At approx 44 years, every element of this whisky expressed its age…. it was a treat to have this wee teasing taste! All I could wish is perhaps one of these years to have a focused evening of just LMdW Artist Collection whiskies, not mixed in as mere sniffs and sips with hundreds of other experiences!

Here is what the folks at LMdW have to say (courtesy of how Google translates)….

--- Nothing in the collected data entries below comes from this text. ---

(* ===== verification/CacheFile.v ===== *)
(** * The cache file: tools/build_shared_cache_real.c

    What can be read back from the header, the mappings and the image table that
    [write_metadata] writes, and the bytes of the file that [finish_cache] gives. *)

From Stdlib Require Import ZArith Lia Ascii String.
From stdpp Require Import base list gmap.
From S2P Require Import Prelude MachO Words Runs DyldImage MachImage ExportTrie DyldKernel SlideInfo CacheBuild.

Open Scope Z_scope.

Lemma mread_mstore_out m a bs c k : c + Z.of_nat k <= a \/ a + Z.of_nat (length bs) <= c -> mread (mstore m a bs) c k = mread m c k.
Proof. intros Hd. eapply mread_only_in; [apply only_in_mstore|done]. Qed.

(** Reads of fields that later writes leave alone. *)
Ltac read_field := repeat first [rewrite mread_mwrite_disjoint by lia | rewrite mread_mstore_out by (cbn; lia)]; rewrite mread_mwrite.

(** The metadata of [ds] at [a], with the slide info if [slide]. *)
Record metadata (m : mem) (a : Z) (L : cache_layout) (slide : bool) (ds : list DylibInfo) : Prop := {
  md_magic : mbytes m a 8 = str "dyld_v1 ";
  md_mappings : mread m (a + 16) 4 = mappingOff /\ mread m (a + 20) 4 = 3;
  md_images : mread m (a + 448) 4 = imagesOff /\ mread m (a + 452) 4 = Z.of_nat (length ds);
  md_start : mread m (a + 224) 8 = SHARED_REGION_BASE;
  md_slides : mread m (a + 312) 4 = slideMapOff /\ mread m (a + 316) 4 = 3;
  md_map : forall r, 0 <= r <= 2 -> mread m (a + (mappingOff + r * 32)) 8 = region_base r /\
    mread m (a + (mappingOff + r * 32 + 8)) 8 = region_size L r /\ mread m (a + (mappingOff + r * 32 + 16)) 8 = region_off L r;
  md_slide : mread m (a + (slideMapOff + 80)) 8 = (if slide then gSlideInfoFileOff L else 0) /\ mread m (a + (slideMapOff + 88)) 8 = (if slide then gSlideInfoSize L else 0);
  md_image : forall i d, ds !! i = Some d -> let path := pathsOff ds + names_size (take i ds) in
    mread m (a + (imagesOff + 32 * Z.of_nat i)) 8 = text_vmaddr d /\ mread m (a + (imagesOff + 32 * Z.of_nat i + 24)) 4 = path /\
    holds m (a + path) (d_installName d ++ [0]) }.

Definition same_at (m m' : mem) (a n : Z) : Prop := forall i, 0 <= i < n -> mget m' (a + i) = mget m i.

Lemma same_at_read m m' a n c k : same_at m m' a n -> 0 <= c -> c + Z.of_nat k <= n -> mread m' (a + c) k = mread m c k.
Proof. intros Hs H0 H1. apply mread_shift. intros i Hi. rewrite <- Z.add_assoc. apply Hs. lia. Qed.

Lemma same_at_bytes m m' a n c k : same_at m m' a n -> 0 <= c -> c + Z.of_nat k <= n -> mbytes m' (a + c) k = mbytes m c k.
Proof. intros Hs H0 H1. apply mbytes_relocate. intros i Hi. rewrite <- Z.add_assoc. apply Hs. lia. Qed.

Lemma take_names_size i d ds : ds !! i = Some d -> (forall d, d ∈ ds -> name_ok (d_installName d)) ->
  0 <= names_size (take i ds) /\ names_size (take i ds) + Z.of_nat (length (d_installName d)) + 1 <= names_size ds.
Proof.
  intros Hi Hn. pose proof (drop_S ds d i Hi) as E. assert (Es : names_size ds = names_size (take i ds) + names_size (drop i ds)).
  { rewrite <- (take_drop i ds) at 1. unfold names_size. rewrite map_app, concat_app, length_app. lia. }
  rewrite E, names_size_cons in Es. unfold names_size in *. lia.
Qed.

(** ** The parts *)
Lemma header_fields uuid L n b : length uuid = 16%nat -> 0 <= n < 2 ^ 32 -> let m := write_header uuid L n b in
  mbytes m 0 8 = str "dyld_v1 " /\ mread m 16 4 = mappingOff /\ mread m 20 4 = 3 /\ mread m 448 4 = imagesOff /\ mread m 452 4 = n /\
  mread m 224 8 = SHARED_REGION_BASE /\ mread m 312 4 = slideMapOff /\ mread m 316 4 = 3 /\ only_in 0 512 b m.
Proof.
  intros Hu Hn m. unfold m, write_header. split_and!.
  - transitivity (mbytes (mstore b 0 (str "dyld_v1  x86_64" ++ [0])) 0 8).
    + apply mbytes_ext. intros c Hc. rewrite mget_mstore_out by lia. by rewrite !mget_mwrite_out by lia.
    + change (str "dyld_v1  x86_64" ++ [0]) with (str "dyld_v1 " ++ (str " x86_64" ++ [0])). rewrite mstore_app.
      assert (Hb : holds (mstore b 0 (str "dyld_v1 ")) 0 (str "dyld_v1 ")) by (apply mbytes_mstore; by repeat constructor).
      eapply holds_only_in in Hb; [exact Hb|apply only_in_mstore|]. left. cbn. lia.
  - rewrite mread_mstore_out by lia. by read_field.
  - rewrite mread_mstore_out by lia. by read_field.
  - rewrite mread_mstore_out by lia. by read_field.
  - rewrite mread_mstore_out by lia. read_field. by apply Z.mod_small.
  - rewrite mread_mstore_out by lia. by read_field.
  - rewrite mread_mstore_out by lia. by read_field.
  - rewrite mread_mstore_out by lia. by read_field.
  - intros c Hc. rewrite mget_mstore_out by lia. rewrite !mget_mwrite_out by lia. apply mget_mstore_out. cbn. lia.
Qed.

Lemma mapping_bytes_length x : length (mapping_bytes x) = 32%nat.
Proof. destruct x as [[[? ?] ?] ?]. unfold mapping_bytes. by rewrite !length_app, !length_le_encode. Qed.

Lemma slide_mapping_bytes_length x o s : length (slide_mapping_bytes x o s) = 56%nat.
Proof. destruct x as [[[? ?] ?] ?]. unfold slide_mapping_bytes. by rewrite !length_app, !length_le_encode. Qed.

Lemma mapping_bytes_byte x : Forall byte (mapping_bytes x).
Proof. destruct x as [[[? ?] ?] ?]. unfold mapping_bytes. rewrite !Forall_app. split_and!; apply le_encode_bytes. Qed.

Lemma slide_mapping_bytes_byte x o s : Forall byte (slide_mapping_bytes x o s).
Proof. destruct x as [[[? ?] ?] ?]. unfold slide_mapping_bytes. rewrite !Forall_app. split_and!; apply le_encode_bytes. Qed.

Definition u64 (v : Z) : Prop := 0 <= v < 2 ^ 64.

Lemma holds_u64 m a v : holds m a (le_encode 8 v) -> u64 v -> mread m a 8 = v.
Proof. intros Hm Hv. rewrite (holds_mread _ _ _ _ Hm). by apply Z.mod_small. Qed.

Lemma mapping_fields m a address size off prot : holds m a (mapping_bytes (address, size, off, prot)) -> u64 address -> u64 size -> u64 off ->
  mread m a 8 = address /\ mread m (a + 8) 8 = size /\ mread m (a + 16) 8 = off.
Proof.
  unfold mapping_bytes. rewrite !holds_app, !length_le_encode. intros (H1 & H2 & H3 & _) ? ? ?. split_and!; [by apply holds_u64..|].
  apply holds_u64; [|done]. by rewrite <- Z.add_assoc in H3.
Qed.

Lemma slide_fields m a x o s : holds m a (slide_mapping_bytes x o s) -> u64 o -> u64 s -> mread m (a + 24) 8 = o /\ mread m (a + 32) 8 = s.
Proof.
  destruct x as [[[address size] off] prot]. unfold slide_mapping_bytes. rewrite !holds_app, !length_le_encode, <- !Z.add_assoc. intros (_ & _ & _ & H1 & H2 & _) ? ?.
  split; by apply holds_u64.
Qed.

Lemma holds_stored m a bs : Forall byte bs -> holds (mstore m a bs) a bs.
Proof. apply mbytes_mstore. Qed.

Definition layout_u64 (L : cache_layout) : Prop :=
  (forall r, 0 <= r <= 2 -> u64 (region_size L r) /\ u64 (region_off L r)) /\ u64 (gSlideInfoFileOff L) /\ u64 (gSlideInfoSize L).

Lemma mappings_fields L locs b : layout_u64 L -> let slide := (0 <? gSlideInfoSize L) && (0 <? locs) in let m := write_mappings L locs b in
  (forall r, 0 <= r <= 2 -> mread m (mappingOff + r * 32) 8 = region_base r /\ mread m (mappingOff + r * 32 + 8) 8 = region_size L r /\ mread m (mappingOff + r * 32 + 16) 8 = region_off L r) /\
  mread m (slideMapOff + 80) 8 = (if slide then gSlideInfoFileOff L else 0) /\ mread m (slideMapOff + 88) 8 = (if slide then gSlideInfoSize L else 0) /\
  only_in 512 264 b m.
Proof.
  intros (Hr & Ho & Hs) slide m. set (b1 := mstore b mappingOff (concat (map mapping_bytes (mappings L)))).
  set (ys := concat (imap (fun i x => slide_mapping_bytes x (if (i =? 1)%nat && slide then gSlideInfoFileOff L else 0) (if (i =? 1)%nat && slide then gSlideInfoSize L else 0)) (mappings L))).
  assert (Em : m = mstore b1 slideMapOff ys) by done. assert (Hly : length ys = 168%nat) by (unfold ys; cbn [imap concat mappings Nat.eqb]; rewrite !length_app, !slide_mapping_bytes_length; done).
  assert (Hlx : length (concat (map mapping_bytes (mappings L))) = 96%nat) by (cbn [map concat mappings]; rewrite !length_app, !mapping_bytes_length; done).
  assert (Hx : holds m mappingOff (concat (map mapping_bytes (mappings L)))).
  { rewrite Em. eapply holds_only_in; [apply only_in_mstore|rewrite Hlx; by left|]. apply holds_stored. cbn [map concat mappings]. rewrite !Forall_app. split_and!; try apply mapping_bytes_byte. constructor. }
  assert (Hy : holds m slideMapOff ys).
  { rewrite Em. apply holds_stored. unfold ys. cbn [imap concat mappings Nat.eqb]. rewrite !Forall_app. split_and!; try apply slide_mapping_bytes_byte. constructor. }
  cbn [map concat mappings] in Hx. rewrite !holds_app, !mapping_bytes_length in Hx. destruct Hx as (X0 & X1 & X2 & _).
  unfold ys in Hy. cbn [imap concat mappings Nat.eqb andb] in Hy. rewrite !holds_app, !slide_mapping_bytes_length in Hy. destruct Hy as (_ & Y1 & _).
  assert (Z0 : u64 0) by (split; lia). assert (Hc : u64 (if slide then gSlideInfoFileOff L else 0) /\ u64 (if slide then gSlideInfoSize L else 0)) by (destruct slide; split; assumption).
  split_and!.
  - intros r Hrr. destruct (Hr 0 ltac:(lia)) as [R0 O0], (Hr 1 ltac:(lia)) as [R1 O1], (Hr 2 ltac:(lia)) as [R2 O2].
    assert (r = 0 \/ r = 1 \/ r = 2) as [->|[->| ->]] by lia; (eapply mapping_fields; [eassumption|split; vm_compute; (reflexivity || discriminate)|assumption|assumption]).
  - exact (proj1 (slide_fields _ _ _ _ _ Y1 (proj1 Hc) (proj2 Hc))).
  - exact (proj2 (slide_fields _ _ _ _ _ Y1 (proj1 Hc) (proj2 Hc))).
  - intros c Hcc. rewrite Em. unfold b1. rewrite !mget_mstore_out; [done|rewrite Hlx; unfold mappingOff, sizeof_dyld_cache_header; lia|].
    rewrite Hly. unfold slideMapOff, mappingOff, sizeof_dyld_cache_header, sizeof_mapping_info. lia.
Qed.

  • Nose : ample, deep. Incredibly fresh, the initial nose is at once vanilla, lemony, minty and honeyed (acacia). After aeration, a green and rural landscape emerges. Dandelion flowers, scents of buttercup and honeysuckle divinely perfume the surrounding atmosphere. Farther away from the aromatic palette remains the imprint of a diaphanous peat. Wonderful.
  • Appearance : old gold with green reflections
  • Palate : rich, concentrated. Remarkably saline, the attack on the palate is marked by flavors of glasswort and green liquorice. Slender, the mid-palate reveals an invigorating malty bitterness. Then, spices (cinnamon, clove, nutmeg) spread voluptuously on each side of the palate. Gradually, fine particles of soot and dust appear.
  • Overall : long, fresh. Adorned with a delicate exoticism (pineapple, plantain), the start of the finish recalls the liquorice stick glimpsed on the attack, which closely links these two tasting sequences. Infused with plants (chamomile, sage), the aftertaste takes on bright green hues. Resplendent with maturity, the retro-nasal olfaction evokes blocks of dry peat rich in silt and algae. From the empty glass escape aromas of precious wood, hemp and dark chocolate.

Curiously I didn’t mention much peat influence in my notes, however, with a quick sniff and swish, this isn’t surprising to miss certain elements – particularly when in a “mass” tasting environment.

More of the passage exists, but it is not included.